Our study explores the impact of using the five-year cost savings of switching from a two- to one-dose strategy to invest in an expanded catch-up or vaccination for all by age 10 program. It also expands on previous modelling studies with updated estimates of single-dose efficacy based on the KEN SHE Study, a trial conducted in Kenya. Further, we designed and conducted this study in close collaboration with the National Vaccines and Immunizations Program of Kenya. Model inputs, scenarios, and cost assumptions were decided with colleagues with deep expertise in the HPV vaccination program in Kenya. Our study is also the first single-dose modelling study that accounts for the HIV epidemic in Kenya and the bidirectional interaction between HIV and HPV. Our findings, while specific to Kenya’s context, could inform HPV vaccination in settings with similar vaccination delivery, screening and treatment costs as well as HIV and HPV epidemiologic profiles.
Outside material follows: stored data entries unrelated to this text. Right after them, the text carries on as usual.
Definition setError (v : option jsstring) : M browser unit :=
  modify (fun b =>
    let p := page b in
    mkBrowser (mkChatPage (messages p) (inputValue p) (isSidebarOpen p)
                          (loading p) v)
              (events b)).

(** *** Talking to the route *)

(** What one call to [/api/chat] comes to.
    - [Answered status body]: a response; [body] is what [response.json()]
      will give, [None] when the body is not JSON;
    - [Unreachable]: the call is rejected, the handler cannot be reached;
    - [Unanswered]: nothing ever arrives. *)
Inductive reply : Type :=
| Answered (status : Z) (body : option json)
| Unreachable
| Unanswered.

(** The route as the page sees it: a reply for each request body. *)
Definition api := json -> reply.

(** [await fetch('/api/chat', { method: 'POST', body })] *)
Definition fetch (url : jsstring) (body : json) (srv : api)
  : M browser (Z * option json) :=
  emit (EFetchApi url body) ;;;
  match srv body with
  | Answered st b => ret (st, b)
  | Unreachable => throw TypeError
  | Unanswered => fun s => (Pending, s)
  end.

Definition sendMessageToAPI (message : jsstring) (srv : api) : M browser json :=
  try_catch
    (response <- fetch (lit "/api/chat")
                   (JObj (object_literal [(lit "message", Some (JStr message))]))
                   srv ;;
     if negb (status_ok (fst response)) then throw Error
     else
       data <- parse_json (snd response) ;;
       ret data)
    (fun err => emit EConsoleError ;;; throw err).

(** [{ role: 'user', content: inputValue }] *)
Definition userMessage (text : jsstring) : json :=
  JObj (object_literal
          [(lit "role", Some (JStr (lit "user")));
           (lit "content", Some (JStr text))]).

(** [handleSubmit], run by the render whose state is the state it starts
    in: [inputValue] below is that render's value throughout. *)
Definition handleSubmit (srv : api) : M browser unit :=
  emit EPreventDefault ;;;
  inputValue <- gets (fun b => inputValue (page b)) ;;
  if truthy (Some (JStr (trim inputValue))) then
    setError None ;;;
    setLoading true ;;;
    setMessages (fun prev => prev ++ [userMessage inputValue]) ;;;
    setInputValue [] ;;;
    try_finally
      (try_catch
         (aiResponse <- sendMessageToAPI inputValue srv ;;
          setMessages (fun prev => prev ++ [aiResponse]))
         (fun _ =>
            emit EConsoleError ;;;
            setError (Some (lit "Failed to get response. Please try again."))))
      (setLoading false)
  else ret tt.

Definition is_call (e : event) : bool :=
  match e with EFetchApi _ _ => true | _ => false end.

(** The calls to the route among the events. *)
Definition calls (b : browser) : list event :=
  List.filter is_call (events b).

(** The route of [Route.POST] behind [/api/chat], facing the external
    service [u].  A handler that threw would be answered for by the
    framework with a 500 that is not JSON. *)
Definition served (tie : bool) (u : Route.upstream) : api :=
  fun body =>
    match fst (Route.run_POST (Some body) tie u) with
    | Returned r =>
        Answered (Route.res_status r) (Some (Route.wire (Route.res_body r)))
    | Thrown _ => Answered 500 None
    | Pending => Unanswered
    end.

End Page.

(** ** Vocabulary of the statements *)

Module Terms.
Import Js.

(** The external service has not answered when the deadline passes. *)
Definition overdue (u : Route.upstream) : Prop :=
  match Route.settles_at u with
  | Some t => (Route.deadline < t)%Z
  | None => True
  end.

(** Something due at [t] gets in before the deadline timer. *)
Definition arrives (tie : bool) (t : Z) : Prop :=
  (t < Route.deadline)%Z \/ (t = Route.deadline /\ tie = false).

(** The text fields of a JSON answer of the external service hold text
    whenever they hold anything truthy. *)
Definition text_or_falsy (v : jsval) : bool := is_string v || negb (truthy v).

Definition textual (u : Route.upstream) : bool :=
  match u with
  | Route.Responds _ _ (Some data) =>
      text_or_falsy (field data (lit "response"))
      && text_or_falsy (field data (lit "message"))
  | _ => true
  end.

(** [p] occurs in [s]. *)
Definition occurs (p s : jsstring) : Prop :=
  exists before after, s = before ++ p ++ after.

(** [s] ends with [p]. *)
Definition ends_with (p s : jsstring) : Prop :=
  exists before, s = before ++ p.

(** The route answered with a status outside 200..299 ([!response.ok]), or
    could not be reached. *)
Definition failed (r : Page.reply) : Prop :=
  match r with
  | Page.Answered st _ => status_ok st = false
  | Page.Unreachable => True
  | Page.Unanswered => False
  end.

(** The request the page sends for the text [s]. *)
Definition request_for (s : jsstring) : json := JObj [(lit "message", JStr s)].

Definition hello : json := request_for (lit "hello").

End Terms.

(** ** The rest of the page: document titles, downloads, sidebar, keys *)

Module Docs.
Import Js Page.
Local Open Scope js_scope.
Local Open Scope N_scope.

(** [s.split(sep)] for a separator of one code unit: the pieces between
    the separators, in order; never an empty array. *)
Fixpoint split (sep : N) (s : jsstring) : list jsstring :=
  match s with
  | [] => [[]]
  | c :: rest =>
      if c =? sep then [] :: split sep rest
      else match split sep rest with
           | [] => [[c]]
           | w :: ws => (c :: w) :: ws
           end
  end.

(** [a.pop()]: the last element, [undefined] for an empty array. *)
Fixpoint pop (a : list jsstring) : option jsstring :=
  match a with
  | [] => None
  | [w] => Some w
  | _ :: rest => pop rest
  end.

(** [a.join(sep)] for a separator of one code unit. *)
Fixpoint join (sep : N) (a : list jsstring) : jsstring :=
  match a with
  | [] => []
  | [w] => w
  | w :: rest => w ++ sep :: join sep rest
  end.

(** [v || d] for a string or [undefined] [v]. *)
Definition or_else (v : option jsstring) (d : jsstring) : jsstring :=
  match v with
  | Some (c :: w) => c :: w
  | _ => d
  end.

(** [s.replace(/[-_]/g, ' ')] *)
Definition spaces_for_dashes (s : jsstring) : jsstring :=
  List.map (fun c => if (c =? 45) || (c =? 95) then 32 else c) s.

(** The class [[^/.]]: any code unit but [/] and [.]. *)
Definition extension_unit (c : N) : bool := negb ((c =? 47) || (c =? 46)).

(** [s.replace(/\.[^/.]+$/, '')]: the first place where a [.] is followed,
    up to the end of the string, by one or more code units that are neither
    [/] nor [.], is where the string is cut. *)
Fixpoint strip_extension (s : jsstring) : jsstring :=
  match s with
  | [] => []
  | c :: rest =>
      if (c =? 46) && match rest with [] => false | _ :: _ => true end
         && forallb extension_unit rest
      then []
      else c :: strip_extension rest
  end.

(** [c.toUpperCase()] for a string [c] of one code unit.  Below 128 the
    result is fixed by ASCII; [upper] stands for the Unicode case mapping
    of the other code units, which the built-in supplies. *)
Definition toUpperCase1 (upper : N -> jsstring) (c : N) : jsstring :=
  if (97 <=? c) && (c <=? 122) then [c - 32]
  else if c <? 128 then [c]
  else upper c.

(** [word.charAt(0).toUpperCase() + word.slice(1)] *)
Definition capitalize (upper : N -> jsstring) (word : jsstring) : jsstring :=
  match word with
  | [] => []
  | c :: rest => toUpperCase1 upper c ++ rest
  end.

Definition getDocumentTitle (upper : N -> jsstring) (url : jsstring) : jsstring :=
  let filename := or_else (pop (split 47 url)) [] in
  join 32
    (List.map (capitalize upper)
       (split 32 (strip_extension (spaces_for_dashes filename)))).

(** [s.toLowerCase()].  A string of code units below 128 is lowered unit by
    unit as ASCII has it; [lower] stands for the built-in on other strings. *)
Definition toLowerCase (lower : jsstring -> jsstring) (s : jsstring) : jsstring :=
  if forallb (fun c => c <? 128) s
  then List.map (fun c => if (65 <=? c) && (c <=? 90) then c + 32 else c) s
  else lower s.

(** [s.endsWith(p)] *)
Definition endsWith (s p : jsstring) : bool :=
  startsWith (List.rev s) (List.rev p).

(** [link.download] in [handleDownload]:
    [url.split('/').pop() || 'document.pdf'] *)
Definition download_name (url : jsstring) : jsstring :=
  or_else (pop (split 47 url)) (lit "document.pdf").

(** What [handleDownload] does to the document and the network.  The
    address in [AClick] is the string last assigned to [link.href]. *)
Inductive action : Type :=
| AFetch (url : jsstring)
| AWarn
| AAppend
| AClick (href download target : jsstring)
| ARemove
| ARevoke (object_url : jsstring)
| AError
| AWindowOpen (url : jsstring).

(** The fetch of the document as a blob.
    - [Blob u]: the response and its blob arrive, and
      [window.URL.createObjectURL(blob)] gives [u];
    - [NoBlob e]: [fetch] or [response.blob()] rejects with [e];
    - [NoAnswer]: nothing ever arrives. *)
Inductive blob_fetch : Type :=
| Blob (object_url : jsstring)
| NoBlob (e : exn)
| NoAnswer.

Definition act (a : action) : M (list action) unit :=
  modify (fun done => done ++ [a]).

(** [handleDownload].  [lower] is as in [toLowerCase]; [href_of s] is what
    [link.href] reads as after [s] was assigned to it (the browser resolves
    the assigned string against the document's address). *)
Definition handleDownload (lower : jsstring -> jsstring)
  (href_of : jsstring -> jsstring) (url : jsstring) (net : blob_fetch)
  : M (list action) unit :=
  try_catch
    (let download := download_name url in
     let target := lit "_blank" in
     href <- (if endsWith (toLowerCase lower url) (lit ".pdf") then
                try_catch
                  (act (AFetch url) ;;;
                   match net with
                   | Blob u => ret u
                   | NoBlob e => throw e
                   | NoAnswer => fun s => (Pending, s)
                   end)
                  (fun _ => act AWarn ;;; ret url)
              else ret url) ;;
     act AAppend ;;;
     act (AClick href download target) ;;;
     act ARemove ;;;
     if startsWith (href_of href) (lit "blob:")
     then act (ARevoke (href_of href))
     else ret tt)
    (fun _ => act AError ;;; act (AWindowOpen url)).

Definition is_afetch (a : action) : bool :=
  match a with AFetch _ => true | _ => false end.

End Docs.

Module View.
Import Js Page.
Local Open Scope js_scope.

(** [msg.role === 'user'], which throws when [msg] is [null]. *)
Definition role_is_user (msg : json) : option bool :=
  match msg with
  | JNull => None
  | _ => Some (match field msg (lit "role") with
               | Some (JStr r) => str_eqb r (lit "user")
               | _ => false
               end)
  end.

(** [messages.filter(msg => msg.role === 'user')] *)
Fixpoint filter_user (ms : list json) : outcome (list json) :=
  match ms with
  | [] => Returned []
  | m :: rest =>
      match role_is_user m with
      | None => Thrown TypeError
      | Some keep =>
          match filter_user rest with
          | Returned us => Returned (if keep then m :: us else us)
          | other => other
          end
      end
  end.

(** [a.slice(-n)]: the last [n] elements, all of them when there are fewer. *)
Definition slice_last {A} (n : nat) (a : list A) : list A :=
  List.skipn (List.length a - n) a.

(** The "Recent Chats" list of the sidebar: [None] stands for the line
    "No recent chats", and an entry is the [content] that is shown.
    [messages.length > 0
       ? messages.filter(msg => msg.role === 'user').slice(-5).map(...)
       : ...] *)
Definition recentChats (ms : list json) : outcome (option (list jsval)) :=
  match ms with
  | [] => Returned None
  | _ :: _ =>
      match filter_user ms with
      | Returned us =>
          Returned (Some (List.map (fun m => field m (lit "content"))
                                   (slice_last 5 us)))
      | Thrown e => Thrown e
      | Pending => Pending
      end
  end.

(** The key event as [handleKeyDown] reads it; [form] says whether
    [e.currentTarget.form] is an element. *)
Record KeyboardEvent : Type := mkKeyboardEvent {
  key : jsstring;
  shiftKey : bool;
  form : bool
}.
There are limitations of our study that could have impact on the findings. To estimate the impact of vaccination alone on cervical cancer outcomes, we maintained cervical cancer screening using VIA and treatment at the same coverage levels as present day. However, Kenya is advancing capacity for HPV DNA screening and treatment access. We expect expansion of screening to amplify the impact on cervical cancer cases and deaths averted. Future studies should also explore the impact of investing the cost savings of switching from a two- to one-dose vaccination strategy into expanded cervical cancer screening and treatment programs.

While the model accounts for differences in risk of HPV acquisition for women living with HIV, we do not model differences in vaccine doses, durability, or efficacy based on HIV status. To date, there have been no clinical trials that have studied single-dose efficacy for women living with HIV, so we kept vaccine parameters consistent regardless of HIV status. This emphasizes the need for studies that explore the impact of uncertainty of single-dose HPV schedules for women living with HIV. Since our focus was on HPV vaccination related costs, we did not include HIV-associated costs or disability weights in this study; rather, we chose to limit the study to evaluating costs associated with cervical cancer prevention, screening, and treatment. This study focused on a facility-based delivery of HPV vaccination, but future studies should also explore comparisons with school-based and mixed-models. Finally, our study does not account for the benefits of HPV vaccination on preventing other HPV-related cancers for both males and females, such as vaginal, vulvar, anal, oropharyngeal, and penile cancers, or the quality-of-life impacts of preventing genital warts from HPV types 6 and 11. As a result, the health outcomes from vaccination strategies reported in this study are likely underestimations. Additionally, given the simplified logistics for a single-dose HPV vaccination schedule both for providers and the community, we believe that it would result in higher uptake and catalyze progress in achieving high HPV vaccination coverage. Evidence from a recent implementation research study highlighted that most providers surveyed in Kenya thought that a single-dose schedule is acceptable, but future research should assess the acceptability of a single-dose schedule in the community and identify factors that might affect uptake in the community [50].

5. Conclusions

In conclusion, a single-dose HPV vaccination schedule, regardless of the uncertainty around waning vaccine efficacy, is more cost-effective than the current two-dose schedule, especially when the cost-savings of switching to one-dose vaccination are re-invested into a catch-up campaign. Catch-up of 11–24-year-old girls and young women alongside vaccination of girls by age 10 can overcome the possible effects of potential one-dose waning efficacy and could avert more cases of cervical cancer at a more accelerated timeframe and at a lower cost compared to a two-dose schedule. This could ultimately accelerate Kenya’s efforts towards cervical cancer elimination.